Stored data
+++

(** What the operations of one facade return for a response that carries
    a body of model objects or mappings. *)
Definition present_body_contract
  (sdk : SLSClient.t) (how : SLSClient.sched) (perform : operation -> M pyval)
  (prepare : pyval -> result (list AddMemoriesRequestMessages)) (w : World) : Prop :=
  let project := _project (this w) in
  let store := _memory_store (this w) in
  let answered (m : SLSClient.method) (r : Response) : Prop :=
    SLSClient.respond sdk (log w) (SLSClient.Call how m) = inr r in
  let holds_results (b : pyval) (items : list pyval) : Prop :=
    exists cls attrs to_map,
      b = PObj cls attrs to_map /\ attrs !! "results" = Some (PList items) in
  (forall memory_id r m,
     truthy memory_id = true ->
     answered (SLSClient.get_memory project store memory_id) r ->
     flat_of (body r) = Some m ->
     fst (perform (op_get memory_id) w) = Ok (PDict m))
  /\ (forall r m,
        answered (SLSClient.get_memory_store project store) r ->
        flat_of (body r) = Some m ->
        fst (perform op_describe_memory_store w) = Ok (PDict m))
  /\ (forall messages user_id agent_id app_id run_id metadata infer async_mode msgs r m,
        prepare messages = Ok msgs ->
        answered
          (SLSClient.add_memories project store
             {| add_messages := msgs; add_user_id := user_id; add_agent_id := agent_id;
                add_app_id := app_id; add_run_id := run_id; add_metadata := metadata;
                add_infer := infer; add_custom_instructions := PNone;
                add_async_mode := async_mode |}) r ->
        truthy (body r) = true ->
        flat_of (body r) = Some m ->
        fst (perform
               (op_add messages user_id agent_id app_id run_id metadata infer async_mode) w)
        = Ok (PDict m))
  /\ (forall memory_id r items ms,
        truthy memory_id = true ->
        answered (SLSClient.get_memory_history project store memory_id) r ->
        body r = PList items ->
        mapM flat_of items = Some ms ->
        fst (perform (op_history memory_id) w) = Ok (PList (PDict <$> ms)))
  /\ (forall user_id agent_id app_id run_id limit r items ms,
        answered
          (SLSClient.get_memories project store
             {| gm_user_id := user_id; gm_agent_id := agent_id; gm_app_id := app_id;
                gm_run_id := run_id; gm_limit := limit |}) r ->
        holds_results (body r) items ->
        mapM flat_of items = Some ms ->
        fst (perform (op_get_all user_id agent_id app_id run_id limit) w)
        = Ok (PDict (<["results" := PList (PDict <$> ms)]> ∅)))
  /\ (forall query user_id agent_id app_id run_id top_k rerank r items ms,
        truthy query = true ->
        answered
          (SLSClient.search_memories project store
             {| sm_query := query; sm_user_id := user_id; sm_agent_id := agent_id;
                sm_app_id := app_id; sm_run_id := run_id; sm_top_k := top_k;
                sm_rerank := rerank |}) r ->
        holds_results (body r) items ->
        mapM flat_of items = Some ms ->
        fst (perform (op_search query user_id agent_id app_id run_id top_k rerank) w)
        = Ok (PDict (<["results" := PList (PDict <$> ms)]> ∅))).

(** A memory as the service sends it, and a service that answers every
    call with a body holding two of them. *)
Definition tennis_memory : pyval :=
  PObj "Memory" {["memory" := PStr "loves tennis"]}
    (Some {["id" := PStr "m1"; "memory" := PStr "loves tennis"]}).

Definition hangzhou_memory : pyval :=
  PDict {["id" := PStr "m2"; "memory" := PStr "lives in Hangzhou"]}.

Definition two_memories_response : Response :=
  {| status_code := PInt 200;
     headers := PDict ∅;
     body := PObj "GetMemoriesResponseBody"
               {["results" := PList [tennis_memory; hangzhou_memory]]}
               (Some {["results" := PList []]}) |}.

Definition two_memories_sdk : SLSClient.t :=
  {| SLSClient.connect := fun _ => inr (PObj "Client" ∅ None);
     SLSClient.respond := fun _ _ => inr two_memories_response |}.

(** The shape of what an operation returns: a list of mappings for
    history, a mapping with the one key results holding a list of mappings
    for get_all and search, a mapping with the two keys status_code and
    headers for the operations that read no body, a mapping for the rest. *)
Definition well_shaped (op : operation) (v : pyval) : Prop :=
  match op with
  | op_history _ => exists ds : list (gmap string pyval), v = PList (PDict <$> ds)
  | op_get_all _ _ _ _ _ | op_search _ _ _ _ _ _ _ =>
      exists ds : list (gmap string pyval),
        v = PDict (<["results" := PList (PDict <$> ds)]> ∅)
  | op_add _ _ _ _ _ _ _ _ | op_get _ | op_describe_memory_store =>
      exists d : gmap string pyval, v = PDict d
  | _ =>
      exists code hdrs : pyval,
        v = PDict (<["status_code" := code]> (<["headers" := hdrs]> ∅))
  end.

(** The SDK method an operation is served by; create_memory_store is also
    served by create_project. *)
Definition serves (op : operation) (m : SLSClient.method) : bool :=
  match op, m with
  | op_add _ _ _ _ _ _ _ _, SLSClient.add_memories _ _ _
  | op_get _, SLSClient.get_memory _ _ _
  | op_get_all _ _ _ _ _, SLSClient.get_memories _ _ _
  | op_search _ _ _ _ _ _ _, SLSClient.search_memories _ _ _
  | op_update _ _ _, SLSClient.update_memory _ _ _ _
  | op_delete _, SLSClient.delete_memory _ _ _
  | op_delete_all _ _ _ _, SLSClient.delete_memories _ _ _
  | op_history _, SLSClient.get_memory_history _ _ _
  | op_create_memory_store _ _ _ _ _, SLSClient.create_memory_store _ _
  | op_create_memory_store _ _ _ _ _, SLSClient.create_project _
  | op_describe_memory_store, SLSClient.get_memory_store _ _
  | op_update_memory_store _ _ _ _ _, SLSClient.update_memory_store _ _ _
  | op_delete_memory_store, SLSClient.delete_memory_store _ _ => true
  | _, _ => false
  end.

(** The call [m] names the project and the memory store of the client [c],
    and no other. *)
Definition addressed_to (c : Client) (m : SLSClient.method) : Prop :=
  match m with
  | SLSClient.add_memories p s _
  | SLSClient.get_memory p s _
  | SLSClient.get_memories p s _
  | SLSClient.search_memories p s _
  | SLSClient.update_memory p s _ _
  | SLSClient.delete_memory p s _
  | SLSClient.delete_memories p s _
  | SLSClient.get_memory_history p s _
  | SLSClient.get_memory_store p s
  | SLSClient.update_memory_store p s _
  | SLSClient.delete_memory_store p s => p = _project c /\ s = _memory_store c
  | SLSClient.create_memory_store p request =>
      p = _project c /\ cms_name request = _memory_store c
  | SLSClient.create_project request => cp_project_name request = _project c
  end.

(** [m], run on the client [c] through the [how] variants, only appends
    calls to methods that [allowed] lets through, each on the names [c] is
    bound to. *)
Definition confined {A} (how : SLSClient.sched) (allowed : SLSClient.method -> bool)
  (c : Client) (m : M A) : Prop :=
  forall w, this w = c ->
    exists cs,
      snd (m w) = extend w cs
      /\ Forall (fun made => made = SLSClient.Call how (SLSClient.what made)
                             /\ allowed (SLSClient.what made) = true
                             /\ addressed_to c (SLSClient.what made)) cs.

(** The message of the validation error an operation is refused with, read
    off its arguments in the order the checks are written: the memory_id
    before the text and metadata of an update. *)
Definition refusal_message (op : operation) : option string :=
  match op with
  | op_add messages _ _ _ _ _ _ _ =>
      if str_dict_or_list messages then None
      else Some ("messages must be str, dict, or list[dict], got " ++ type_name messages)
  | op_get memory_id | op_delete memory_id | op_history memory_id =>
      if truthy memory_id then None else Some "memory_id is required"
  | op_search query _ _ _ _ _ _ =>
      if truthy query then None else Some "query is required"
  | op_update memory_id text metadata =>
      if negb (truthy memory_id) then Some "memory_id is required"
      else if is_None text && is_None metadata
           then Some "Either text or metadata must be provided for update."
           else None
  | _ => None
  end.

(** ** The example script, [example.py]

    [main] builds a configuration and a client from the environment, then
    creates the store, adds a memory, searches and lists, printing each
    result.  What it leaves behind is what it printed, the exception that
    stopped it, if any, and the SDK calls it made.  The two [time.sleep]
    calls only let time pass.  String literals are the UTF-8 bytes of the
    source's. *)

Module example.

(** [os.getenv(name)] *)
Definition getenv (environ : string -> option string) (name : string) : pyval :=
  match environ name with
  | Some value => PStr value
  | None => PNone
  end.

(** [Config(access_key_id=..., access_key_secret=..., endpoint=...)], the
    credential bundle handed to the SDK. *)
Definition Config (access_key_id access_key_secret endpoint : pyval) : pyval :=
  PObj "Config"
    {["access_key_id" := access_key_id;
      "access_key_secret" := access_key_secret;
      "endpoint" := endpoint]}
    None.

Record Transcript := {
  printed : list pyval;
  raised : option pyexc;
  calls : list SLSClient.call;
}.

(** [result = step; print(result)], one statement after the other, until
    one raises. *)
Fixpoint print_each (steps : list (M pyval)) (w : World)
  : list pyval * option pyexc * World :=
  match steps with
  | [] => ([], None, w)
  | step :: rest =>
      match step w with
      | (Raise e, w') => ([], Some e, w')
      | (Ok result, w') =>
          let '(out, stopped, w'') := print_each rest w' in
          (result :: out, stopped, w'')
      end
  end.

Definition main (sdk : SLSClient.t) (environ : string -> option string) : Transcript :=
  let config :=
    Config (getenv environ "ALIYUN_LOG_ACCESS_KEY_ID")
      (getenv environ "ALIYUN_LOG_ACCESS_KEY_SECRET")
      (getenv environ "ALIYUN_LOG_ENDPOINT") in
  match
    SLSMemoryClient.__init__ sdk config
      (getenv environ "ALIYUN_LOG_PROJECT")
      (getenv environ "ALIYUN_LOG_MEMORY_STORE")
  with
  | Raise e => {| printed := []; raised := Some e; calls := [] |}
  | Ok client =>
      let '(out, stopped, w) :=
        print_each
          [SLSMemoryClient.create_memory_store sdk PNone PNone (PBool false)
             (PStr "default") (PInt 7);
           SLSMemoryClient.add sdk
             (PStr "我住在杭州，喜欢杭州的风景，经常会去西湖玩")
             (PStr "user123") PNone PNone PNone PNone (PBool true) (PBool true);
           SLSMemoryClient.search sdk (PStr "我住在哪里？") (PStr "user123")
             PNone PNone PNone PNone (PBool false);
           SLSMemoryClient.get_all sdk (PStr "user123") PNone PNone PNone PNone]
          {| this := client; log := [] |} in
      {| printed := out; raised := stopped; calls := log w |}
  end.

End example.

(** The SDK methods the example script has a use for. *)
Definition example_call (c : SLSClient.call) : bool :=
  match c with
  | SLSClient.Call SLSClient.Blocking (SLSClient.create_memory_store _ _)
  | SLSClient.Call SLSClient.Blocking (SLSClient.create_project _)
  | SLSClient.Call SLSClient.Blocking (SLSClient.add_memories _ _ _)
  | SLSClient.Call SLSClient.Blocking (SLSClient.search_memories _ _ _)
  | SLSClient.Call SLSClient.Blocking (SLSClient.get_memories _ _ _) => true
  | _ => false
  end.

(** An environment with the two names the client needs and no credentials. *)
Definition names_only_environ (name : string) : option string :=
  if String.eqb name "ALIYUN_LOG_PROJECT" then Some "my-project"
  else if String.eqb name "ALIYUN_LOG_MEMORY_STORE" then Some "my-store"
  else None.

(** The four statements of the script, as operations of the client. *)
Definition example_operations : list operation :=
  [op_create_memory_store PNone PNone (PBool false) (PStr "default") (PInt 7);
   op_add (PStr "我住在杭州，喜欢杭州的风景，经常会去西湖玩")
     (PStr "user123") PNone PNone PNone PNone (PBool true) (PBool true);
   op_search (PStr "我住在哪里？") (PStr "user123") PNone PNone PNone PNone
     (PBool false);
   op_get_all (PStr "user123") PNone PNone PNone PNone].

(** * Properties *)

(** ** Helper lemmas *)

Lemma prefix_exists (p s : string) :
  String.prefix p s = true <-> exists post, s = p ++ post.
Proof.
  revert s; induction p as [|a p IH]; intros [|b s]; simpl.
  - split; [by exists "" | done].
  - split; [by exists (String b s) | done].
  - split; [done | intros [post ?]; discriminate].
  - destruct (Ascii.ascii_dec a b) as [->|Hne].
    + rewrite IH. split; intros [post Hp]; exists post.
      * by rewrite Hp.
      * by injection Hp.
    + split; [done | intros [post Hp]; injection Hp; done].
Qed.

(** [contains] is the substring test. *)
Lemma contains_exists (needle hay : string) :
  contains needle hay = true <-> exists pre post, hay = pre ++ needle ++ post.
Proof.
  induction hay as [|a hay IH].
  - change (contains needle "") with (String.prefix needle "" || false).
    rewrite orb_false_r, prefix_exists. split.
    + intros [post Hp]. by exists "", post.
    + intros [pre [post Hp]]. destruct pre; simpl in Hp; [by exists post | discriminate].
  - change (contains needle (String a hay))
      with (String.prefix needle (String a hay) || contains needle hay).
    rewrite orb_true_iff, prefix_exists, IH. split.
    + intros [[post Hp] | [pre [post Hp]]].
      * by exists "", post.
      * exists (String a pre), post. simpl. by rewrite Hp.
    + intros [pre [post Hp]]. destruct pre as [|b pre]; simpl in Hp.
      * left. by exists post.
      * right. exists pre, post. by injection Hp.
Qed.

+++

◆ YOUR TASK
The lines above that hold "answered" are the result; show every one of them.

◆ EXERCISE ANSWER
  let answered (m : SLSClient.method) (r : Response) : Prop :=
     answered (SLSClient.get_memory project store memory_id) r ->
        answered (SLSClient.get_memory_store project store) r ->
        answered
        answered (SLSClient.get_memory_history project store memory_id) r ->
        answered
        answered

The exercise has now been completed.